§ **The data**:
(* ===== verification/Stats.v ===== *)
(** [utils::StatisticsManager] (utils/include/utils/statistics.hpp,
    utils/source/statistics.cpp). Each member function is one atomic transition
    of the record of counters; counters wrap at their C++ width. *)

From stdpp Require Import sorting.
From S2P Require Import Prelude.

Module Statistics.

Definition MAX_LATENCIES : Z := 100000.

Record t := mk {
  total_connections_ : Z;
  current_connections_ : Z;
  total_requests_ : Z;
  total_bytes_received_ : Z;
  total_bytes_sent_ : Z;
  requests_last_second_ : Z;
  requests_current_second_ : Z;
  requests_per_second_ : Z;
  latencies_ : list Z;
  avg_latency_ms_ : Z;
  p50_latency_ms_ : Z;
  p95_latency_ms_ : Z;
  p99_latency_ms_ : Z;
}.

Definition init : t := mk 0 0 0 0 0 0 0 0 [] 0 0 0 0.

(** The counters but for the latency fields. *)
Definition with_counters (s : t) (tc cc tr br bs rl rc rps : Z) : t :=
  mk tc cc tr br bs rl rc rps (latencies_ s) (avg_latency_ms_ s) (p50_latency_ms_ s)
     (p95_latency_ms_ s) (p99_latency_ms_ s).

Definition with_latencies (s : t) (l : list Z) (avg p50 p95 p99 : Z) : t :=
  mk (total_connections_ s) (current_connections_ s) (total_requests_ s)
     (total_bytes_received_ s) (total_bytes_sent_ s) (requests_last_second_ s)
     (requests_current_second_ s) (requests_per_second_ s) l avg p50 p95 p99.

Definition record_connection (s : t) : t :=
  with_counters s (u64 (total_connections_ s + 1)) (u32 (current_connections_ s + 1))
    (total_requests_ s) (total_bytes_received_ s) (total_bytes_sent_ s)
    (requests_last_second_ s) (requests_current_second_ s) (requests_per_second_ s).

(** The compare-exchange loop decrements unless the counter is 0. *)
Definition record_connection_close (s : t) : t :=
  let current := current_connections_ s in
  with_counters s (total_connections_ s) (if 0 <? current then current - 1 else current)
    (total_requests_ s) (total_bytes_received_ s) (total_bytes_sent_ s)
    (requests_last_second_ s) (requests_current_second_ s) (requests_per_second_ s).

Definition record_request (s : t) : t :=
  with_counters s (total_connections_ s) (current_connections_ s) (u64 (total_requests_ s + 1))
    (total_bytes_received_ s) (total_bytes_sent_ s) (requests_last_second_ s)
    (u64 (requests_current_second_ s + 1)) (requests_per_second_ s).

(** The sliding window of [record_latency]: a full vector first drops its older
    half. *)
Definition push_latency (l : list Z) (latency_ms : Z) : list Z :=
  let l1 := if MAX_LATENCIES <=? blen l
            then ztake (MAX_LATENCIES / 2) (zdrop (MAX_LATENCIES / 2) l)
            else l in
  l1 ++ [latency_ms].

Definition record_latency (s : t) (latency_ms : Z) : t :=
  with_latencies s (push_latency (latencies_ s) latency_ms) (avg_latency_ms_ s)
    (p50_latency_ms_ s) (p95_latency_ms_ s) (p99_latency_ms_ s).

Definition record_bytes_received (s : t) (n : Z) : t :=
  with_counters s (total_connections_ s) (current_connections_ s) (total_requests_ s)
    (u64 (total_bytes_received_ s + n)) (total_bytes_sent_ s) (requests_last_second_ s)
    (requests_current_second_ s) (requests_per_second_ s).

Definition record_bytes_sent (s : t) (n : Z) : t :=
  with_counters s (total_connections_ s) (current_connections_ s) (total_requests_ s)
    (total_bytes_received_ s) (u64 (total_bytes_sent_ s + n)) (requests_last_second_ s)
    (requests_current_second_ s) (requests_per_second_ s).

(** The output structure [Statistics]. *)
Record report := {
  total_connections : Z;
  total_requests : Z;
  requests_per_second : Z;
  avg_response_latency_ms : Z;
  p50_response_latency_ms : Z;
  p95_response_latency_ms : Z;
  p99_response_latency_ms : Z;
  total_bytes_received : Z;
  total_bytes_sent : Z;
}.

(** [get_statistics] on a non-null pointer. *)
Definition get_statistics (s : t) : report := {|
  total_connections := total_connections_ s;
  total_requests := total_requests_ s;
  requests_per_second := requests_per_second_ s;
  avg_response_latency_ms := avg_latency_ms_ s;
  p50_response_latency_ms := p50_latency_ms_ s;
  p95_response_latency_ms := p95_latency_ms_ s;
  p99_response_latency_ms := p99_latency_ms_ s;
  total_bytes_received := total_bytes_received_ s;
  total_bytes_sent := total_bytes_sent_ s;
|}.

(** [sorted[(n - 1) * P / 100]]. *)
Definition percentile (sorted : list Z) (p : Z) : Z :=
  default 0 (zlookup sorted ((blen sorted - 1) * p / 100)).

Definition sum (l : list Z) : Z := foldr Z.add 0 l.

Definition calculate_percentiles (s : t) : t :=
  let l := latencies_ s in
  if blen l =? 0 then with_latencies s l 0 0 0 0
  else
    let sorted := merge_sort Z.le l in
    with_latencies s l (u32 (u64 (sum sorted) / blen sorted))
      (percentile sorted 50) (percentile sorted 95) (percentile sorted 99).

Definition update (s : t) : t :=
  let current := requests_current_second_ s in
  calculate_percentiles
    (with_counters s (total_connections_ s) (current_connections_ s) (total_requests_ s)
      (total_bytes_received_ s) (total_bytes_sent_ s) current 0 current).

Definition reset (s : t) : t := init.

(** * Lemmas *)

Lemma sort_sorted l : StronglySorted Z.le (merge_sort Z.le l).
Proof.
  apply StronglySorted_merge_sort; [intros ???; lia|intros ??; lia].
Qed.

Lemma sort_perm l : merge_sort Z.le l ≡ₚ l.
Proof. apply merge_sort_Permutation. Qed.

Lemma sort_blen l : blen (merge_sort Z.le l) = blen l.
Proof. unfold blen. by rewrite sort_perm. Qed.

Lemma sorted_lookup_le (l : list Z) (i j : nat) x y :
  StronglySorted Z.le l -> (i <= j)%nat -> l !! i = Some x -> l !! j = Some y -> x <= y.
Proof.
  intros Hs. revert i j. induction Hs as [|a l Hs IH Hall]; intros i j Hij Hx Hy; [done|].
  destruct i as [|i], j as [|j]; cbn in *; [by simplify_eq/=; lia| |lia|eapply IH; [|done|done]; lia].
  simplify_eq/=. rewrite Forall_lookup in Hall. by eapply Hall.
Qed.

Lemma percentile_index (l : list Z) p :
  0 < blen l -> 0 <= p <= 100 -> 0 <= (blen l - 1) * p / 100 < blen l.
Proof.
  intros Hl Hp. split; [apply Z.div_pos; nia|].
  apply Z.div_lt_upper_bound; [lia|]. nia.
Qed.

Lemma percentile_lookup (l : list Z) p :
  0 < blen l -> 0 <= p <= 100 ->
  l !! Z.to_nat ((blen l - 1) * p / 100) = Some (percentile l p).
Proof.
  intros Hl Hp. pose proof (percentile_index l p Hl Hp) as Hi. unfold percentile.
  destruct (zlookup_lt l _ Hi) as [x Hx]. rewrite Hx. rewrite zlookup_nat in Hx by lia. done.
Qed.

Lemma percentile_mono l p q :
  StronglySorted Z.le l -> 0 < blen l -> 0 <= p <= q -> q <= 100 -> percentile l p <= percentile l q.
Proof.
  intros Hs Hl Hpq Hq. eapply sorted_lookup_le; [done| |apply percentile_lookup; lia..].
  apply Z2Nat.inj_le; try (apply Z.div_pos; nia). apply Z.div_le_mono; nia.
Qed.

(** Number of elements at most [x]. *)
Definition count_le (x : Z) (l : list Z) : nat := length (filter (fun y => y <= x) l).
Definition count_ge (x : Z) (l : list Z) : nat := length (filter (fun y => x <= y) l).

Lemma count_le_sorted (l : list Z) (i : nat) x :
  StronglySorted Z.le l -> l !! i = Some x -> (i < count_le x l)%nat.
Proof.
  intros Hs. revert i. induction Hs as [|a l Hs IH Hall]; intros i Hx; [done|].
  assert (a <= x).
  { destruct i; cbn in Hx; [simplify_eq; lia|]. rewrite Forall_lookup in Hall. eauto. }
  unfold count_le in *. rewrite filter_cons_True by done. cbn [length].
  destruct i as [|i]; [lia|]. specialize (IH i Hx). lia.
Qed.

Lemma filter_Forall_id (P : Z -> Prop) `{forall x, Decision (P x)} l :
  Forall P l -> filter P l = l.
Proof. induction 1 as [|x l Hx Hl IH]; [done|]. by rewrite filter_cons_True, IH. Qed.

Lemma count_ge_sorted (l : list Z) (i : nat) x :
  StronglySorted Z.le l -> l !! i = Some x -> (length l - i <= count_ge x l)%nat.
Proof.
  intros Hs. revert i. induction Hs as [|a l Hs IH Hall]; intros i Hx; [done|].
  unfold count_ge in *. destruct i as [|i]; cbn in Hx.
  - simplify_eq. rewrite filter_Forall_id; [cbn; lia|]. constructor; [lia|].
    eapply Forall_impl; [exact Hall|]. cbn. lia.
  - specialize (IH i Hx). cbn [length]. rewrite filter_cons. case_decide; cbn [length]; lia.
Qed.

Lemma count_perm (P : Z -> Prop) `{forall x, Decision (P x)} l k :
  l ≡ₚ k -> length (filter P l) = length (filter P k).
Proof. intros Hp. by rewrite Hp. Qed.

Lemma sum_bounds l lo hi : Forall (fun x => lo <= x <= hi) l -> lo * blen l <= sum l <= hi * blen l.
Proof.
  induction 1 as [|x l Hx Hl IH]; [unfold blen; cbn; lia|]. rewrite blen_cons. cbn [sum foldr]. fold (sum l). lia.
Qed.

(** * Properties *)

(** After [update] on a non-empty window, each reported percentile
    is a recorded latency whose rank is the documented one (more than
    [(n-1)*P/100] samples are at most it, and at least [n - (n-1)*P/100] are at
    least it), the three are ordered, and the average lies within the samples'
    range. *)
Theorem update_percentiles s p get lo hi :
  latencies_ s <> [] -> blen (latencies_ s) <= MAX_LATENCIES ->
  Forall (fun x => lo <= x <= hi) (latencies_ s) -> 0 <= lo -> hi < 2 ^ 32 ->
  In (p, get) [(50, p50_latency_ms_); (95, p95_latency_ms_); (99, p99_latency_ms_)] ->
  let s' := update s in
  let n := blen (latencies_ s) in
  let idx := (n - 1) * p / 100 in
  In (get s') (latencies_ s) /\
  idx < Z.of_nat (count_le (get s') (latencies_ s)) /\
  n - idx <= Z.of_nat (count_ge (get s') (latencies_ s)) /\
  p50_latency_ms_ s' <= p95_latency_ms_ s' <= p99_latency_ms_ s' /\
  lo <= avg_latency_ms_ s' <= hi.
Proof.
  intros Hne Hmax Hb Hlo Hhi Hin. cbv zeta. set (l := latencies_ s) in *.
  assert (Hn : 0 < blen l) by (pose proof (blen_nonneg l); destruct l; [done|rewrite blen_cons in *; blia]).
  assert (Hs' : update s = with_latencies (update s) l (u32 (u64 (sum (merge_sort Z.le l)) / blen l))
    (percentile (merge_sort Z.le l) 50) (percentile (merge_sort Z.le l) 95)
    (percentile (merge_sort Z.le l) 99)).
  { unfold update, calculate_percentiles. cbn [latencies_ with_counters]. fold l.
    ifz; [lia|]. rewrite sort_blen. reflexivity. }
  rewrite Hs'. cbn [with_latencies p50_latency_ms_ p95_latency_ms_ p99_latency_ms_ avg_latency_ms_].
  pose proof (sort_sorted l) as Hso. pose proof (sort_perm l) as Hp.
  assert (Hsl : 0 < blen (merge_sort Z.le l)) by (rewrite sort_blen; done).
  assert (Hget : get (update s) = percentile (merge_sort Z.le l) p /\ 0 <= p <= 100).
  { rewrite Hs'. destruct Hin as [[= <- <-]|[[= <- <-]|[[= <- <-]|[]]]]; (split; [done|lia]). }
  destruct Hget as [Hget Hp100]. rewrite <- Hs', Hget.
  pose proof (percentile_lookup _ p Hsl Hp100) as Hlk. rewrite sort_blen in Hlk.
  pose proof (percentile_index l p Hn Hp100) as Hidx.
  split; [|split; [|split; [|split; [split|]]]].
  - apply list_elem_of_lookup_2 in Hlk. apply list_elem_of_In.
    revert Hlk. generalize (percentile (merge_sort Z.le l) p). intros x. by rewrite Hp.
  - apply count_le_sorted in Hlk; [|done]. unfold count_le in *.
    rewrite (count_perm _ _ _ Hp) in Hlk. lia.
  - apply count_ge_sorted in Hlk; [|done]. unfold count_ge in *.
    rewrite (count_perm _ _ _ Hp) in Hlk.
    pose proof (sort_blen l) as Hsb. unfold blen in *. lia.
  - apply percentile_mono; (done || lia).
  - apply percentile_mono; (done || lia).
  - assert (Hbs : Forall (fun x => lo <= x <= hi) (merge_sort Z.le l)) by (by rewrite Hp).
    apply sum_bounds in Hbs. rewrite sort_blen in Hbs. unfold u64, u32, wrap, MAX_LATENCIES in *.
    rewrite (Z.mod_small (sum _)) by nia.
    assert (lo <= sum (merge_sort Z.le l) / blen l <= hi).
    { split; [apply Z.div_le_lower_bound; lia|]. apply Z.div_le_upper_bound; lia. }
    rewrite Z.mod_small; lia.
Qed.

Definition sample : t := foldl record_latency init [30; 10; 20; 40; 50].

Lemma update_percentiles_witness :
  let s' := update sample in
  In (p95_latency_ms_ s') [30; 10; 20; 40; 50] /\ 4 * 95 / 100 < Z.of_nat (count_le (p95_latency_ms_ s') [30; 10; 20; 40; 50]) /\
  5 - 4 * 95 / 100 <= Z.of_nat (count_ge (p95_latency_ms_ s') [30; 10; 20; 40; 50]) /\
  p50_latency_ms_ s' <= p95_latency_ms_ s' <= p99_latency_ms_ s' /\ 10 <= avg_latency_ms_ s' <= 50.
Proof.
  apply (update_percentiles sample 95 p95_latency_ms_ 10 50).
  - discriminate.
  - vm_compute. discriminate.
  - repeat constructor; vm_compute; discriminate.
  - lia.
  - lia.
  - cbn. auto.
Defined.

Lemma push_latency_suffix xs l x :
  (exists old, xs = old ++ l) -> MAX_LATENCIES / 2 <= blen l \/ l = xs -> blen l <= MAX_LATENCIES ->
  (exists old, xs ++ [x] = old ++ push_latency l x) /\
  (MAX_LATENCIES / 2 <= blen (push_latency l x) \/ push_latency l x = xs ++ [x]) /\
  blen (push_latency l x) <= MAX_LATENCIES.
Proof.
  intros [old ->] Hl Hm. unfold push_latency, MAX_LATENCIES in *.
  change (100000 / 2) with 50000 in *. ifz.
  - assert (Ht : ztake 50000 (zdrop 50000 l) = zdrop 50000 l) by (apply ztake_ge; blia).
    rewrite Ht. split; [|split; [left; blia|blia]].
    exists (old ++ ztake 50000 l). rewrite <- !app_assoc. f_equal.
    by rewrite app_assoc, ztake_zdrop.
  - split; [exists old; by rewrite app_assoc|]. split; [|blia].
    destruct Hl as [Hl|Hl]; [left; blia|right; by rewrite <- Hl].
Qed.

(** However many latencies are recorded, the window never exceeds
    [MAX_LATENCIES], it always is the most recent ones in order, and it never
    holds fewer than half of the maximum once that many were recorded. *)
Theorem latency_window s xs :
  latencies_ s = [] ->
  let l := latencies_ (foldl record_latency s xs) in
  (exists old, xs = old ++ l) /\ (MAX_LATENCIES / 2 <= blen l \/ l = xs) /\ blen l <= MAX_LATENCIES.
Proof.
  intros Hs. cbv zeta.
  induction xs as [|x xs IH] using rev_ind.
  - cbn [foldl]. rewrite Hs. split; [by exists []|]. split; [by right|].
    rewrite blen_nil. unfold MAX_LATENCIES. lia.
  - rewrite foldl_app. cbn [foldl record_latency with_latencies latencies_].
    destruct IH as (H1 & H2 & H3). by apply push_latency_suffix.
Qed.

Lemma latency_window_witness :
  latencies_ init = [] /\
  (exists old, [7; 8; 9] = old ++ latencies_ (foldl record_latency init [7; 8; 9])) /\
  (MAX_LATENCIES / 2 <= blen (latencies_ (foldl record_latency init [7; 8; 9])) \/
   latencies_ (foldl record_latency init [7; 8; 9]) = [7; 8; 9]) /\
  blen (latencies_ (foldl record_latency init [7; 8; 9])) <= MAX_LATENCIES.
Proof. split; [reflexivity|]. apply (latency_window init [7; 8; 9]). reflexivity. Defined.

End Statistics.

§ **To do**: Only the lines from the one containing "apply sum_bounds in" through the one containing "Definition sample : t" are to be retyped, both boundary lines included, with no other material.

§ **Response to the task**:
    apply sum_bounds in Hbs. rewrite sort_blen in Hbs. unfold u64, u32, wrap, MAX_LATENCIES in *.
    rewrite (Z.mod_small (sum _)) by nia.
    assert (lo <= sum (merge_sort Z.le l) / blen l <= hi).
    { split; [apply Z.div_le_lower_bound; lia|]. apply Z.div_le_upper_bound; lia. }
    rewrite Z.mod_small; lia.
Qed.

Definition sample : t := foldl record_latency init [30; 10; 20; 40; 50].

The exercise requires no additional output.